PROBLEM TO WORK ON:
Find every line in the records below that contains "unfold", and copy it.

Start of LISTED ENTRIES

(** The bytes of the blocks in use; what the arenas took from the host. *)
Definition held (ars : list arena) : Z := sumz (map snd (used_in (blocks_of ars))).
Fixpoint cost (ars : list arena) : Z := match ars with [] => 0 | ar :: ars => 36 + total ar.2 + cost ars end.

Definition arena_ok (ar : arena) : Prop := sizes ar.2 /\ coal false ar.2.

Record wfp (p : Pool) (ars : list arena) : Prop := {
  wf_quanta : quanta p = 31;
  wf_chunk : block_size (chunk p) /\ chunk p < 2 ^ 30;
  wf_move : move p = None;
  wf_arenas : Forall arena_ok ars;
  wf_cursize : cursize p = held ars;
  wf_hw : cursize p <= hw p;
  wf_arenasize : cost ars <= arenasize p <= maxsize p;
  wf_maxsize : maxsize p < 2 ^ 31;
}.

(** All a pool owns; [True] is what arenas lose to alignment. *)
Definition pool (p : Pool) (ars : list arena) : hpropI Z :=
  (⌈wfp p ars⌉ ∗ fset (root p) (free_in (blocks_of ars)) ∗ arenas (chain p) ars ∗ True)%I.

Section Account.

Lemma sumz_app l1 l2 : sumz (l1 ++ l2) = sumz l1 + sumz l2.
Proof. induction l1 as [|x l1 IH]; simpl; [done |]. unfold sumz in *. simpl. lia. Qed.

#[global] Instance sumz_proper : Proper ((≡ₚ) ==> (=)) sumz.
Proof. intros l l' H. induction H; unfold sumz in *; simpl; lia. Qed.

Lemma cost_app ars1 ars2 : cost (ars1 ++ ars2) = cost ars1 + cost ars2.
Proof. induction ars1 as [|ar ars1 IH]; simpl; [done |]. rewrite IH. lia. Qed.

Lemma cost_nonneg ars : Forall arena_ok ars -> 0 <= cost ars.
Proof. induction 1 as [|ar ars [Hs _] _ IH]; simpl; [lia |]. pose proof (total_nonneg _ Hs). lia. Qed.

Lemma used_nonneg a bs : sizes bs -> 0 <= sumz (map snd (used_in (placed a bs))) <= total bs.
Proof.
  intros Hs. revert a. induction Hs as [|[s [m|]] bs [Hb _] _ IH]; intros a; [done | |]; simpl in *;
    specialize (IH (a + s)); unfold sumz in *; simpl; lia.
Qed.

Lemma held_cons ar ars : held (ar :: ars) = sumz (map snd (used_in (placed (floor ar.1) ar.2))) + held ars.
Proof.
  unfold held. change (blocks_of (ar :: ars)) with (placed (floor ar.1) ar.2 ++ blocks_of ars).
  by rewrite used_in_app map_app sumz_app.
Qed.

Lemma held_bounds ars : Forall arena_ok ars -> 0 <= held ars <= cost ars.
Proof.
  induction 1 as [|ar ars [Hs _] _ IH]; [done |]. rewrite held_cons. simpl. pose proof (used_nonneg (floor ar.1) ar.2 Hs). lia.
Qed.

End of LISTED ENTRIES

SOLUTION FOR THIS EXERCISE:
Proof. induction l1 as [|x l1 IH]; simpl; [done |]. unfold sumz in *. simpl. lia. Qed.
Proof. intros l l' H. induction H; unfold sumz in *; simpl; lia. Qed.
    specialize (IH (a + s)); unfold sumz in *; simpl; lia.
  unfold held. change (blocks_of (ar :: ars)) with (placed (floor ar.1) ar.2 ++ blocks_of ars).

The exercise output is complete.